*** Records provided ***

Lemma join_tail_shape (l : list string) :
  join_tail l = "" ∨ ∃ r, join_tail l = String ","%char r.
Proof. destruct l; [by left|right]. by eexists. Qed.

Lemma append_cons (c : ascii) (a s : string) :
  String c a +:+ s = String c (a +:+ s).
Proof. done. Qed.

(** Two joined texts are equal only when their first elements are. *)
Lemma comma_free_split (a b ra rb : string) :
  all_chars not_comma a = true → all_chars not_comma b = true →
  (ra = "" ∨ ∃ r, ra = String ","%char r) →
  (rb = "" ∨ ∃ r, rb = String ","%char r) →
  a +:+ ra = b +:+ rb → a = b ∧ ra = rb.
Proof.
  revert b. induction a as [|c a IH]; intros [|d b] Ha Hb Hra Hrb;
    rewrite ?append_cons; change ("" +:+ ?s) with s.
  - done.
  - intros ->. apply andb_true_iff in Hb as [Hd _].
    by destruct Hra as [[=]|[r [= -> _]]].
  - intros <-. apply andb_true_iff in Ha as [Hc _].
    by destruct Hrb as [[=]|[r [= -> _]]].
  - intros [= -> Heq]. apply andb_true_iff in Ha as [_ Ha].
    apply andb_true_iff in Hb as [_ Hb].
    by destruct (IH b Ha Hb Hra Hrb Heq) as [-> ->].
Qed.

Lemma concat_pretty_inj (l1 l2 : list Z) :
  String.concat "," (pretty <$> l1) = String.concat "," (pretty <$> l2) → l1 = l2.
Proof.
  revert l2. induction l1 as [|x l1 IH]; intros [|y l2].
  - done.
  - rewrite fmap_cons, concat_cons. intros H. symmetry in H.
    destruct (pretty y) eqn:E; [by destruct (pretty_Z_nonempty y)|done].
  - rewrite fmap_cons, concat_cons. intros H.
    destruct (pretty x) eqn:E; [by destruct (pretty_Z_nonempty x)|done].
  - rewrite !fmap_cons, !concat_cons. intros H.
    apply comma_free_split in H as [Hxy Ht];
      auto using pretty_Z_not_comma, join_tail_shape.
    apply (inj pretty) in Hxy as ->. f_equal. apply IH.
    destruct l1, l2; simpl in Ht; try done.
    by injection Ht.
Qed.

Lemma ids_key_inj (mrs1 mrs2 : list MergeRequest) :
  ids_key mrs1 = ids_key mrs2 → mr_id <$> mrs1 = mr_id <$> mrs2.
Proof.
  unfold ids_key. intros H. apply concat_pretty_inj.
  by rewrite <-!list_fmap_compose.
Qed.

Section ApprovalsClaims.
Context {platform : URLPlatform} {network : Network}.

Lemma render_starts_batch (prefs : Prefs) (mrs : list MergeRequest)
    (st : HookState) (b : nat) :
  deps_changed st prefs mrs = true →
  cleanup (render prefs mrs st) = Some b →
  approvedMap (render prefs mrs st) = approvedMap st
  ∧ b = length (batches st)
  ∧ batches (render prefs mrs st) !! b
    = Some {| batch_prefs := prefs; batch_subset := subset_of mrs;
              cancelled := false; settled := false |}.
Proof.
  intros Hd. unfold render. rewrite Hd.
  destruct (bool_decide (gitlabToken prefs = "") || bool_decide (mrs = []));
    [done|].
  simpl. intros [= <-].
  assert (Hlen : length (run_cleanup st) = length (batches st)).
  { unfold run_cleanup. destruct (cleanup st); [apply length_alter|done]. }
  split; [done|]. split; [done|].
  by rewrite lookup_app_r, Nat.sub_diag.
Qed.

*** End of Records provided ***
*** Records provided ***

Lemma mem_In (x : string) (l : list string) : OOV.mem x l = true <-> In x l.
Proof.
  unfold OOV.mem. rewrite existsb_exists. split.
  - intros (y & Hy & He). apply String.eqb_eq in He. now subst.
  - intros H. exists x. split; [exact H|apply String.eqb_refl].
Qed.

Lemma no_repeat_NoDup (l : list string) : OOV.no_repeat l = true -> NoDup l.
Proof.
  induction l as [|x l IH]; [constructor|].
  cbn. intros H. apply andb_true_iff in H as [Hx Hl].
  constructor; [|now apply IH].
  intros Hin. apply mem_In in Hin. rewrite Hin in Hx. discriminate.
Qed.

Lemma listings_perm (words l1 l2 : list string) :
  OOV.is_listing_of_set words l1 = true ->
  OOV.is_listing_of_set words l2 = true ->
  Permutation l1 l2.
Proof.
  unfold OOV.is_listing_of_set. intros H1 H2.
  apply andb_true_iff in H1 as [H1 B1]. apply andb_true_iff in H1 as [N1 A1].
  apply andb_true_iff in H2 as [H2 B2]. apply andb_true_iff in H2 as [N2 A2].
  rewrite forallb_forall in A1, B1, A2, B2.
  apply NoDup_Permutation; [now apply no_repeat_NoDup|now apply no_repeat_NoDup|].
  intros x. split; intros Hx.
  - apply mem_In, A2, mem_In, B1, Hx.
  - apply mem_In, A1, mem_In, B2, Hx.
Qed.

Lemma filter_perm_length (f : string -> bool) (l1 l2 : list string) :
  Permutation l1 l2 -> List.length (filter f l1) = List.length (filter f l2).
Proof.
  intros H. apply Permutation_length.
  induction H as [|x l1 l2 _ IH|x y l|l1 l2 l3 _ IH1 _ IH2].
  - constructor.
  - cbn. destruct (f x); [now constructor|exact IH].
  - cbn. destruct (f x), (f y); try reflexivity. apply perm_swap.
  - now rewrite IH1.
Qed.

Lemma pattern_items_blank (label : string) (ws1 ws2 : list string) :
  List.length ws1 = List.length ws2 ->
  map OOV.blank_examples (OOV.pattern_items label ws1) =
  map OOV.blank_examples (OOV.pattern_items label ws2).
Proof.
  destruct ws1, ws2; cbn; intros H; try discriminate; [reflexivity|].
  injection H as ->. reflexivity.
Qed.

*** End of Records provided ***
*** Records provided ***

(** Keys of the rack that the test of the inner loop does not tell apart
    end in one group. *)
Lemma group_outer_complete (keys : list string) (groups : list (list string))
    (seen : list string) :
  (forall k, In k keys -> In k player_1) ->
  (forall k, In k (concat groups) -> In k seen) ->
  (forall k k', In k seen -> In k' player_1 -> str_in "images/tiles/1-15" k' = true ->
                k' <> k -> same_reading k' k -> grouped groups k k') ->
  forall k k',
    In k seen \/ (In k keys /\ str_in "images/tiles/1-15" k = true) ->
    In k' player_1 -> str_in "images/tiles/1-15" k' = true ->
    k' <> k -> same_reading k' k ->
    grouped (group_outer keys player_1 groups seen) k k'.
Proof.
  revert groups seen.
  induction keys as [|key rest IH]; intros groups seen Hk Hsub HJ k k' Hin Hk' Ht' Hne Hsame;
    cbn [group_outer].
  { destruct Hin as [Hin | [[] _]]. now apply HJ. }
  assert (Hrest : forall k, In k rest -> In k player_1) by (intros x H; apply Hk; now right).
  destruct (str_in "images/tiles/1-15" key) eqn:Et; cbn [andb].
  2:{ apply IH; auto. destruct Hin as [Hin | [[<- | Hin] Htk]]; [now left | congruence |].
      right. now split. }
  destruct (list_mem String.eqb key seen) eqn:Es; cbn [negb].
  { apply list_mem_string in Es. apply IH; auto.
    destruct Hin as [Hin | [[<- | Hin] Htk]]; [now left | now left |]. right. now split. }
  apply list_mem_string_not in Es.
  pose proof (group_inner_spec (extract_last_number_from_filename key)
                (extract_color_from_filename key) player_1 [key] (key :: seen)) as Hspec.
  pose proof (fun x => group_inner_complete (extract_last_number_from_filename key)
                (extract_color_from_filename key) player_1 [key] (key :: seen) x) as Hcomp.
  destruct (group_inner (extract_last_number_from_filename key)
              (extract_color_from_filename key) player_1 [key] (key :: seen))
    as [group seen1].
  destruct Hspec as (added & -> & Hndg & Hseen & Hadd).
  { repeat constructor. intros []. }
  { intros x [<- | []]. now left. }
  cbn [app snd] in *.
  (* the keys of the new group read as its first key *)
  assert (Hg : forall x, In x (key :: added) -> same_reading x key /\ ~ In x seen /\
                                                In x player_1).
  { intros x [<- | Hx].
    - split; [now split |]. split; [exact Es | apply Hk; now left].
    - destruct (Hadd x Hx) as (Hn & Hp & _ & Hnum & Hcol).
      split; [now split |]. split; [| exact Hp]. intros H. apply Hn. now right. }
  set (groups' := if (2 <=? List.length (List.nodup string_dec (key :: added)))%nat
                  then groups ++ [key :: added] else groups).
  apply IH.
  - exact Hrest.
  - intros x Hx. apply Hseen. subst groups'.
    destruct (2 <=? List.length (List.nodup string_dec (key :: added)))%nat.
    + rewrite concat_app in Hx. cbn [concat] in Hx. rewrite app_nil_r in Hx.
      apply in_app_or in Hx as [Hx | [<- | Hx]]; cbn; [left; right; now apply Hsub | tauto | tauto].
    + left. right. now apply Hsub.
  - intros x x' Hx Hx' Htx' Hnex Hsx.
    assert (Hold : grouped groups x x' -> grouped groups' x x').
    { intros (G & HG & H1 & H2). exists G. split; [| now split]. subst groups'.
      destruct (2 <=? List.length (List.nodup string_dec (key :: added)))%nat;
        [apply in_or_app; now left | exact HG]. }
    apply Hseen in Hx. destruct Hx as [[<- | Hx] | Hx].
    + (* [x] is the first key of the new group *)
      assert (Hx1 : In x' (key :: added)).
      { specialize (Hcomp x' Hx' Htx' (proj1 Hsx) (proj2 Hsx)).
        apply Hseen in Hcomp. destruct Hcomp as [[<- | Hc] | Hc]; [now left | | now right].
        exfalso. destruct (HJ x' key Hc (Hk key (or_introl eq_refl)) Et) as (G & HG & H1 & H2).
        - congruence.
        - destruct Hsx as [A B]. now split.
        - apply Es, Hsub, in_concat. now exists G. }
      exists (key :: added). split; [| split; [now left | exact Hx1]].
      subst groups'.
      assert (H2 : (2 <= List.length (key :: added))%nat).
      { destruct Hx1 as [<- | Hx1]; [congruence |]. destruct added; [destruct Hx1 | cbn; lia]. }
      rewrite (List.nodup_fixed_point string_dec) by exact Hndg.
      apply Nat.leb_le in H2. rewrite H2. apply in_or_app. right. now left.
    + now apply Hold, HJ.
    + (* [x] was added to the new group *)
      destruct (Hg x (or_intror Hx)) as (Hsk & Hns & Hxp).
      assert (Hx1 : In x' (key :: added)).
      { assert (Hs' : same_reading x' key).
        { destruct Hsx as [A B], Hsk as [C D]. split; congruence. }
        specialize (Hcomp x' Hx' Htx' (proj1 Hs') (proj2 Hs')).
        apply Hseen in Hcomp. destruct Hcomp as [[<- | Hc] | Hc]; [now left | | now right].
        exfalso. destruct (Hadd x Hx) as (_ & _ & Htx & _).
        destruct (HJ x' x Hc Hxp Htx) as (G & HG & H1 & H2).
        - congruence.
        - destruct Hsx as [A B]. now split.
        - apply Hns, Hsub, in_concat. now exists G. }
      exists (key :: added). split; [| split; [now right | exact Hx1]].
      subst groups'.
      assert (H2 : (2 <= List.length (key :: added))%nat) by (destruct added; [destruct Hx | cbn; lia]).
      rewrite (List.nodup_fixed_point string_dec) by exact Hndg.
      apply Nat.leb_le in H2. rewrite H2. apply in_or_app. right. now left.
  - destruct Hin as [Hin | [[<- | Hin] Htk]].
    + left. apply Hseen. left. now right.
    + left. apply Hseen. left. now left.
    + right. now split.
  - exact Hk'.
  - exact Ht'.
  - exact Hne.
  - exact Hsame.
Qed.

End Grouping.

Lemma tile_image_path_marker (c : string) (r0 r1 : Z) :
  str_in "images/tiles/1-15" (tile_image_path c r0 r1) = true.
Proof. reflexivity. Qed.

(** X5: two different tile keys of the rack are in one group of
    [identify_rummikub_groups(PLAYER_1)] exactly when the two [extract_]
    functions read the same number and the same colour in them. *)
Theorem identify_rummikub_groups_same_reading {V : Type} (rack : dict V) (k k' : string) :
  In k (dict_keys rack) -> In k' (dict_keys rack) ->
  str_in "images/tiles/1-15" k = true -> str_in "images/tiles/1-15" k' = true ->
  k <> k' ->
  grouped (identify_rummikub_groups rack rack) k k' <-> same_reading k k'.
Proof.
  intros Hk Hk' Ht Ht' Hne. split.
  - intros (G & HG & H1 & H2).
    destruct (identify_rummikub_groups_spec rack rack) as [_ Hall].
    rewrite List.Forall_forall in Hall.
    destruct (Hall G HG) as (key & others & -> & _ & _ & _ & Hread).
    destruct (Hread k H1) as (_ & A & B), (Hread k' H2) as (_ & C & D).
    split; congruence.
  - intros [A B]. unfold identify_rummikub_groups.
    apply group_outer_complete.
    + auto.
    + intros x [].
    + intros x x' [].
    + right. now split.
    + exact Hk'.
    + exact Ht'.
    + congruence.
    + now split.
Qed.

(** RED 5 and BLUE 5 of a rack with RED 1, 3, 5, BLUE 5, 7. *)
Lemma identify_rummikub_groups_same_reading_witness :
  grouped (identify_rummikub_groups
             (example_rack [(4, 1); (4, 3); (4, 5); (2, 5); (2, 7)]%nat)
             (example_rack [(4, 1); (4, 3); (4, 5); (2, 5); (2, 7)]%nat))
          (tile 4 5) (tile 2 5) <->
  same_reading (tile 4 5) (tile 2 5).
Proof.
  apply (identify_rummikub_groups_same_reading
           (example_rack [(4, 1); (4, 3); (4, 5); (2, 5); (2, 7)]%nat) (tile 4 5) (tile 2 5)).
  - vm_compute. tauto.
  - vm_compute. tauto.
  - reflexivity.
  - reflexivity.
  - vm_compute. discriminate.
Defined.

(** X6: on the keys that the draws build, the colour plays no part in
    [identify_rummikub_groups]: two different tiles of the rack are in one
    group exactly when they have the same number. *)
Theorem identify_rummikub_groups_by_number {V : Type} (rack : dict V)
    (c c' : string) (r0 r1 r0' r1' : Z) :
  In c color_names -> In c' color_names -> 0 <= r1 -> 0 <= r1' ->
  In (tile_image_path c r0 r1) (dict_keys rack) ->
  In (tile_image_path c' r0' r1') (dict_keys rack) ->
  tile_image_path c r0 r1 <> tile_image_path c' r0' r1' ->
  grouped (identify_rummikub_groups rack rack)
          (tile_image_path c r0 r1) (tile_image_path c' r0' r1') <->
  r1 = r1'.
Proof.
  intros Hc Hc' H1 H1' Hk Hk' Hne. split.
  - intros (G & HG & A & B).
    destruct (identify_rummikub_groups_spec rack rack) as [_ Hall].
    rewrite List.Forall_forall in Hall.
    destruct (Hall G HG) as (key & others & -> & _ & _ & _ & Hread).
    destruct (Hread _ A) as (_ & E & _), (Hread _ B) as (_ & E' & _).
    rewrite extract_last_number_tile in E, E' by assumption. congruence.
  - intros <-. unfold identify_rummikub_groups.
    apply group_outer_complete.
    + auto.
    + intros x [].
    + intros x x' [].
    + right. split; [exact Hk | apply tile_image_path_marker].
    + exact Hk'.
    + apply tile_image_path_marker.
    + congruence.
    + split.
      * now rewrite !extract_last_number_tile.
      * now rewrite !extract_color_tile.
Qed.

*** End of Records provided ***

Problem details: Copy out the lines above exactly, beginning at the one that contains "[apply in_or_app; now" and ending at the one that contains "assert (H2 : (2 <= List.length (key :: added))%nat).".

Solved problem:
        [apply in_or_app; now left | exact HG]. }
    apply Hseen in Hx. destruct Hx as [[<- | Hx] | Hx].
    + (* [x] is the first key of the new group *)
      assert (Hx1 : In x' (key :: added)).
      { specialize (Hcomp x' Hx' Htx' (proj1 Hsx) (proj2 Hsx)).
        apply Hseen in Hcomp. destruct Hcomp as [[<- | Hc] | Hc]; [now left | | now right].
        exfalso. destruct (HJ x' key Hc (Hk key (or_introl eq_refl)) Et) as (G & HG & H1 & H2).
        - congruence.
        - destruct Hsx as [A B]. now split.
        - apply Es, Hsub, in_concat. now exists G. }
      exists (key :: added). split; [| split; [now left | exact Hx1]].
      subst groups'.
      assert (H2 : (2 <= List.length (key :: added))%nat).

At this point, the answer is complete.